There is no single one "best" I/O scheduler recommendation which applies to all situations or for any given generic environment. Any changes made to the I/O scheduler should be done in conjunction with testing to determine which one provides the most advantages for the application suite's specific I/O workload that is present.

The following are the common starting recommendations for an I/O scheduler for a RHEL based virtual guest based upon kernel version and disk type.

Online configuring the I/O scheduler on Red Hat Enterprise Linux

Configuring the I/O scheduler on Red Hat Enterprise Linux 8 and 9

  • In RHEL8 and newer new I/O schedulers are available. These are mq-deadline, none, kyber, and bfq. Note that the noop scheduler is called none.
  • The I/O scheduler can be set via using tuned or udev rules. The udev method of setting is often preferred due to its robust configuration options.

Configuring the I/O sheduler via tuned and udev

Footnotes

  • FN.1 | With the advent of mq-deadline being the default scheduler, there is no longer a compelling reason to change to the none I/O scheduler for virtual disks.

    • An exception to that would be if the virtual disks are backed by high speed NVMe or NVDIMM technology within the hypervisor and the guest is performing a very large number of I/O per second along with small I/O sizes (4kb). In this corner case, then switching to the none scheduler can provide a slight overall improvement in iops and therefore throughput. This is due to the slightly longer execution code path of mq-deadline vs none schedulers.
      • Testing with NVMe backed virtual disks between none and mq-deadline with simple single io depth test showed ~2% difference with block I/O sizes 32kb or larger, and less than 1% difference at 512kb io size. In normal circumstances, with more real life (more complex) I/O loads this difference can be within statistical noise when testing between the two schedulers as it will depend on what other operations the hypervisor is busy with at any given time and whether the NVMe device is utilized by more than one virtual disk and/or more than one guest.
    • The mq-deadline scheduler is also the scheduler used by the tuned profile virtual-host and the default scheduler in RHEL 8 and 9 (changed to mq-deadline from deadline in 7.6+) for all but direct attached SATA rotating media disks.
  • FN.2 | On RHEL 7.5 and earlier: while the default cfq scheduler is a reasonable choice even for virtual disks within virtual guests, but it does have drawbacks. The main one being it is tuned to maximize I/O to a single rotating media physical disk. Moreover, most hypervisors also perform their own I/O scheduling for the physical resouces behind the virtual disks. And multiple virtual disks can use the same physical storage resource and presented to one or more guests. Under these circumstances switching to the noop I/O scheduler for virtual disks is recommended. Doing so reduces code path time (e.g. removes the slice idle time in cfq) associated with cfq and other schedulers. Using noop reduces the time the I/O spends in the scheduler layer of the linux I/O stack and allows the hypervisor to better schedule the I/O against the physical resources it is managing.

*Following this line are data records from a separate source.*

(** * browser-fs-core: a shallow embedding of the virtual filesystem kernel

    The development follows the layout of the sources: JavaScript primitives
    ([JS]), error codes ([ApiError]), credentials ([Cred]), file metadata
    ([Stats], [Inode]), open files ([File]), the key-value engines
    ([SyncStore], [AsyncStore]), the per-path mutex and its wrapper
    ([Mutex], [Locked]), the overlay ([OverlayFS]) and the mount table with
    the promise API ([Shared], [Promises]).  Numbers are modelled as [Z]
    (JavaScript numbers holding integers in the safe range); a thrown
    exception is the [Err] case of [result]. *)

From Stdlib Require Import ZArith Bool List Ascii String Lia.
From stdpp Require Import base option list strings gmap.

Local Open Scope Z_scope.

Abbreviation byte := Byte.byte.

(** ** JavaScript primitives used by the sources *)
Module JS.

(** Exceptions that the modelled code can raise: an [ApiError] with its
    code, a [RangeError] of a typed array or a [DataView], and a plain
    [Error] with its message.  [OutOfFuel] is not an exception: it marks a
    recursion that did not finish within the fuel given to its model. *)
Inductive ErrorCode :=
| EPERM | ENOENT | EIO | EBADF | EACCES | EBUSY | EEXIST | ENOTDIR | EISDIR
| EINVAL | EFBIG | ENOSPC | EROFS | ENOTEMPTY | ENOTSUP.

Inductive exn :=
| ApiError (code : ErrorCode)
| RangeError
| Error (msg : string)
| OutOfFuel.

Inductive result (A : Type) :=
| Ok (a : A)
| Err (e : exn).
Arguments Ok {A} a.
Arguments Err {A} e.

Definition bind {A B} (r : result A) (k : A -> result B) : result B :=
  match r with
  | Ok a => k a
  | Err e => Err e
  end.

Notation "'let*' x ':=' c1 'in' c2" := (bind c1 (fun x => c2))
  (at level 10, x name, c1 at level 100, c2 at level 200).
Notation "'let*' ' p ':=' c1 'in' c2" :=
  (bind c1 (fun x => match x with p => c2 end))
  (at level 10, p pattern, c1 at level 100, c2 at level 200).

Definition is_ok {A} (r : result A) : bool :=
  match r with Ok _ => true | Err _ => false end.

(** [ToInt32]: the conversion applied to both operands of [&], [|], [^],
    [~] and [>>]. *)
Definition toInt32 (z : Z) : Z := (z + 2 ^ 31) mod 2 ^ 32 - 2 ^ 31.

Definition band (a b : Z) : Z := Z.land (toInt32 a) (toInt32 b).
Definition bor (a b : Z) : Z := Z.lor (toInt32 a) (toInt32 b).
Definition bxor (a b : Z) : Z := Z.lxor (toInt32 a) (toInt32 b).
Definition bnot (a : Z) : Z := Z.lnot (toInt32 a).
Definition shr (a n : Z) : Z := Z.shiftr (toInt32 a) (n mod 32).

(** Truthiness of a number: every number but zero. *)
Definition truthy (z : Z) : bool := negb (z =? 0).

(** [s.startsWith(p)]. *)
Definition startsWith (s p : string) : bool := String.prefix p s.

(** [s.slice(n)] for [0 <= n]. *)
Definition slice_from (n : nat) (s : string) : string :=
  String.substring n (String.length s - n) s.

(** [s.includes(c)] for a one-character needle. *)
Fixpoint includes (c : ascii) (s : string) : bool :=
  match s with
  | EmptyString => false
  | String a s' => if Ascii.eqb a c then true else includes c s'
  end.

(** *** Typed arrays and [DataView] *)

Definition byte_of_Z (z : Z) : byte :=
  match Byte.of_N (Z.to_N (z mod 256)) with
  | Some b => b
  | None => Byte.x00
  end.

(** The [n] low-order bytes of [z], least significant first. *)
Fixpoint le_bytes (n : nat) (z : Z) : list byte :=
  match n with
  | O => []
  | S n' => byte_of_Z z :: le_bytes n' (z / 256)
  end.

(** [new Uint8Array(n)]: [n] zero bytes; a negative length is a
    [RangeError]. *)
Definition new_Uint8Array (n : Z) : result (list byte) :=
  if n <? 0 then Err RangeError else Ok (repeat Byte.x00 (Z.to_nat n)).

(** [a.slice(start, end)] with the clamping of relative indices. *)
Definition rel_index (len i : Z) : Z :=
  if i <? 0 then Z.max (len + i) 0 else Z.min i len.

Definition slice (a : list byte) (start end_ : Z) : list byte :=
  let len := Z.of_nat (length a) in
  let k := rel_index len start in
  let final := rel_index len end_ in
  firstn (Z.to_nat (Z.max (final - k) 0)) (skipn (Z.to_nat k) a).
Lemma undo_user w :
  Validators.validate_identifier uname = true →
  users (undo (StepUser uname) w).1 !! uname = None.
Proof.
  intros Hv. simpl.
  unfold delete_linux_user, bind, validate_identifier_or_raise.
  rewrite Hv. simpl.
  assert (Hcmd : filter (λ c, PyStr.nonempty c = true) ["userdel"; "-r"; uname]
                 = ["userdel"; "-r"; uname]).
  { apply valid_nonempty in Hv. destruct uname; [discriminate | reflexivity]. }
  rewrite Hcmd. unfold try_except, run_cmd, subprocess_run.
  rewrite (dep_userdel _ _ Hdep).
  change (parse ["userdel"; "-r"; uname]) with (Userdel true uname). simpl.
  destruct (users w !! uname) as [h|] eqn:E; simpl; [|done].
  apply lookup_delete_eq.
Qed.

Lemma undo_sql_absent s w :
  (db ∉ databases w → db ∉ databases (undo s w).1)
  ∧ (db_users w !! db = None → db_users (undo s w).1 !! db = None).
Proof.
  assert (Hsame : ∀ w' : World,
            databases w' = databases w → db_users w' = db_users w →
            (db ∉ databases w → db ∉ databases w')
            ∧ (db_users w !! db = None → db_users w' !! db = None)).
  { intros w' -> ->. auto. }
  destruct s as [p|u|n u| | |]; cbn [rollback_step]; try (by apply Hsame).
  - apply Hsame; unfold bind, exists_;
      destruct (fs w !! R) as [[|?]|] eqn:E; simpl;
      unfold rmtree; rewrite ?E; done.
  - destruct (delete_linux_user_shape u w) as (_ & _ & _ & ? & ?).
    by apply Hsame.
  - unfold delete_database, bind, validate_identifier_or_raise.
    destruct (negb _); simpl; [by apply Hsame|].
    unfold try_except, _root_connection.
    destruct (connect_fails _ _); simpl; [by apply Hsame|].
    unfold execute. rewrite !(dep_sql _ _ Hdep). simpl.
    split; intros H.
    + intros Hin. apply H. by apply elem_of_difference in Hin as [? _].
    + set (x := if PyStr.nonempty u then u else n).
      destruct (decide (x = db)) as [->|Hne];
        [apply lookup_delete_eq | by rewrite lookup_delete_ne].
  - rewrite then_ret_world.
    destruct (remove_site_config_sql w). by apply Hsame.
Qed.

Lemma undo_database w :
  Validators.validate_identifier db = true →
  connect_fails (oracle env) (clock w) = false →
  (db ∉ databases (undo (StepDatabase db db) w).1)
  ∧ (db_users (undo (StepDatabase db db) w).1 !! db = None).
Proof.
  intros Hv Hc. simpl.
  unfold delete_database, bind, validate_identifier_or_raise.
  rewrite Hv. simpl. unfold try_except, _root_connection. rewrite Hc.
  unfold execute. rewrite !(dep_sql _ _ Hdep). simpl.
  rewrite if_same. split; [|apply lookup_delete_eq].
  intros Hin. apply elem_of_difference in Hin as [_ Hin].
  apply Hin. by apply elem_of_singleton.
Qed.

(** ** The whole rollback *)

#[local] Abbreviation undo_all :=
  (λ l : list step, for_each l (λ s, swallow (undo s))).

Lemma undo_all_cons s l w : (undo_all (s :: l) w).1 = (undo_all l (undo s w).1).1.
Proof. apply for_each_swallow_cons. Qed.

Lemma undo_state_file s w : state_file (undo s w).1 = state_file w.
Proof. by destruct (framed_undo s w) as (_ & _ & _ & H & _); apply H. Qed.

Lemma undo_clock s w : (clock w ≤ clock (undo s w).1)%nat.
Proof. exact (frame_clock _ _ _ (framed_undo s w)). Qed.

Lemma undo_all_state_file l w : state_file (undo_all l w).1 = state_file w.
Proof.
  revert w. induction l as [|s l IH]; intros w; [done|].
  by rewrite undo_all_cons, IH, undo_state_file.
Qed.

(** The site root is gone once the directory step is undone. *)
Lemma undo_all_root l w :
  root_ok R w →
  fs w !! R = None ∨ (∃ p, StepDirectory p ∈ l) →
  fs (undo_all l w).1 !! R = None.
Proof.
  revert w. induction l as [|s l IH]; intros w Hok H.
  - destruct H as [H|[p H]]; [done | by apply elem_of_nil in H].
  - rewrite undo_all_cons. apply IH; [by apply undo_root|].
    destruct H as [H|[p H]]; [left; by apply undo_root_absent|].
    apply elem_of_cons in H as [<-|H]; [|by eauto].
    left. by apply undo_directory.
Qed.

Lemma undo_all_proxy l w :
  proxy w !! P = None ∨ (StepCaddy ∈ l ∧ is_file (proxy w !! P)) →
  proxy (undo_all l w).1 !! P = None.
Proof.
  revert w. induction l as [|s l IH]; intros w H.
  - destruct H as [H|[H _]]; [done | by apply elem_of_nil in H].
  - rewrite undo_all_cons. apply IH.
    destruct H as [H|[H Hf]]; [left; by apply undo_proxy_absent|].
    assert (Hs : s = StepCaddy ∨ s ≠ StepCaddy)
      by (destruct s; auto; by right).
    destruct Hs as [->|Hs]; [left; by apply undo_caddy|].
    right. rewrite undo_proxy_file by done. split; [|done].
    by apply elem_of_cons in H as [<-|H].
Qed.

Lemma undo_all_user l w :
  users w !! uname = None
  ∨ (StepUser uname ∈ l ∧ Validators.validate_identifier uname = true) →
  users (undo_all l w).1 !! uname = None.
Proof.
  revert w. induction l as [|s l IH]; intros w H.
  - destruct H as [H|[H _]]; [done | by apply elem_of_nil in H].
  - rewrite undo_all_cons. apply IH.
    destruct H as [H|[H Hv]]; [left; by apply undo_user_absent|].
    apply elem_of_cons in H as [<-|H]; [|by auto].
    left. by apply undo_user.
Qed.

(** The database step is on record, and the SQL server was reached. *)
Definition database_recorded (w : World) (l : list step) : Prop :=
  StepDatabase db db ∈ l
  ∧ Validators.validate_identifier db = true
  ∧ ∃ t, (t ≤ clock w)%nat ∧ connect_fails (oracle env) t = false.

Lemma undo_all_sql l w :
  (db ∉ databases w ∨ database_recorded w l →
   db ∉ databases (undo_all l w).1)
  ∧ (db_users w !! db = None ∨ database_recorded w l →
     db_users (undo_all l w).1 !! db = None).
Proof.
  revert w. induction l as [|s l IH]; intros w.
  - split; (intros [H|[H _]]; [done | by apply elem_of_nil in H]).
  - rewrite undo_all_cons.
    destruct (IH (undo s w).1) as [IHd IHu].
    destruct (undo_sql_absent s w) as [Hd Hu].
    assert (Hrec : database_recorded w (s :: l) →
              ((db ∉ databases (undo s w).1)
               ∧ (db_users (undo s w).1 !! db = None))
              ∨ database_recorded (undo s w).1 l).
    { intros (Hin & Hv & t & Ht & Hc).
      apply elem_of_cons in Hin as [<-|Hin].
      - left. apply undo_database; [done|].
        by apply (dep_conn _ _ Hdep t).
      - right. repeat split; [done..|]. exists t. split; [|done].
        pose proof (undo_clock s w). lia. }
    split.
    + intros [H|H]; [by auto|].
      apply IHd. destruct (Hrec H) as [[? _]|?]; auto.
    + intros [H|H]; [by auto|].
      apply IHu. destruct (Hrec H) as [[_ ?]|?]; auto.
Qed.

End Undo.
(* ===================================================================== *)
(** * add_site: what the rollback restores *)
(* ===================================================================== *)

Lemma elem_of_rev {A} (x : A) l : x ∈ l → x ∈ rev l.
Proof. rewrite !list_elem_of_In. apply in_rev. Qed.

Section AddSiteRollback.

Context (env : Env) (d : string) (Hdep : dependable env d) (w0 : World).

#[local] Abbreviation R := (_site_path env d).
#[local] Abbreviation P := (get_site_config_path env d).
#[local] Abbreviation uname := (site_user d).
#[local] Abbreviation db := (_db_name_from_domain d).

(** What [steps_done] has to account for, component by component: either
    the component is as it was when [add_site] was called, or the step that
    undoes the change is on record. *)
Definition proxy_ok (w : World) (l : list step) : Prop :=
  proxy w !! P = proxy w0 !! P ∨ (StepCaddy ∈ l ∧ is_file (proxy w !! P)).

Definition user_ok (w : World) (l : list step) : Prop :=
  users w !! uname = users w0 !! uname
  ∨ (StepUser uname ∈ l ∧ Validators.validate_identifier uname = true).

    • If the hypervisor is known to do its own I/O scheduling -- which is normally the case -- then guests often have sufficient benefit from the noop I/O scheduler versus cfq, and bfq, schedulers to make the recommended switch to noop as a first step.
    • If there are heavy I/O loads from a guest, then sometimes switching the guest to deadline can provide a small performance edge over the noop scheduler -- but it highly dependent on the I/O load itself. For example, a database i/O load of synchronous reads and asynchronous writes can benefit from deadline by biasing dispatch of reads first (that are blocking processes) over writes (which are non-blocking I/O).
  • FN.3 | The storage technology in use can affect which io scheduler produces the best results for a given configuration and I/O workload.

    • If physical disks, iSCSI, SR-IOV pass-through are provisioned to guests, then the none (noop) scheduler should not be used. Using none does not allow the linux virtual host to optimize I/O requests in terms of type or order to the underlying physical device. Only the guest itself should perform I/O scheduling in such configurations so choose mq-deadline (or deadline depending on kernel version).
    • If virtual disks are presented to guests, then for most I/O workloads, the mq-deadline scheduler is likely statistically close enough vs using none. Given that mq-deadline is the default in later kernel versions, there is no compelling reason to change to none.
    • If the hypervisor is known to do its own I/O scheduling -- which is normally the case -- then guests often benefit greatly from switching to the noop I/O scheduler from cfq or bfq schedulers. There is a much less messurable change in performance if switching to none from mq-deadline or deadline schedulers.
      • Switching to noop from cfq allows the hypervisor to optimize the I/O requests and prioritize based on it's view on all of the I/O from one or multiple guests. The hypervisor receives I/O from the guest in as submitted order within the guest. Within the linux virtual guest, the noop scheduler can still combine sequential small requests into larger requests before submitting the I/O to the hypervisor.
      • Switching to none from mq-deadline results in a slightly shorter code expecution path associated with none over mq-deadline. But in performing the switch, the linux virtual guest looses the ability to prioritize dispatching blocking I/O over non-blocking I/O.
  • FN.4 | While there is a significant difference between the default cfq and noop use in RHEL 4, 5, and 6, there is less difference in performance in a virtual disk envoronment betweend the default mq-deadline and none in RHEL 8 and 9. However, to minimize I/O latency within the guest is more important than maximizing I/O throughput on the guest's I/O workloads then it may be beneficial to switch to none in RHEL 8 and 9 environments. Just be aware that nominal measured differences are typically in the range or +/- 1-3% differences between the two schedulers for virtual disks. But every I/O workload is different - so be sure to perform proper testing within your environment to determine how the scheduler change impacts your specific workload.

Root Cause

Testing

NOTE: All scheduler tuning should be tested under normal operating conditions, as synthetic benchmarks typically do not accurately compare performance of systems using shared resources in virtual environments.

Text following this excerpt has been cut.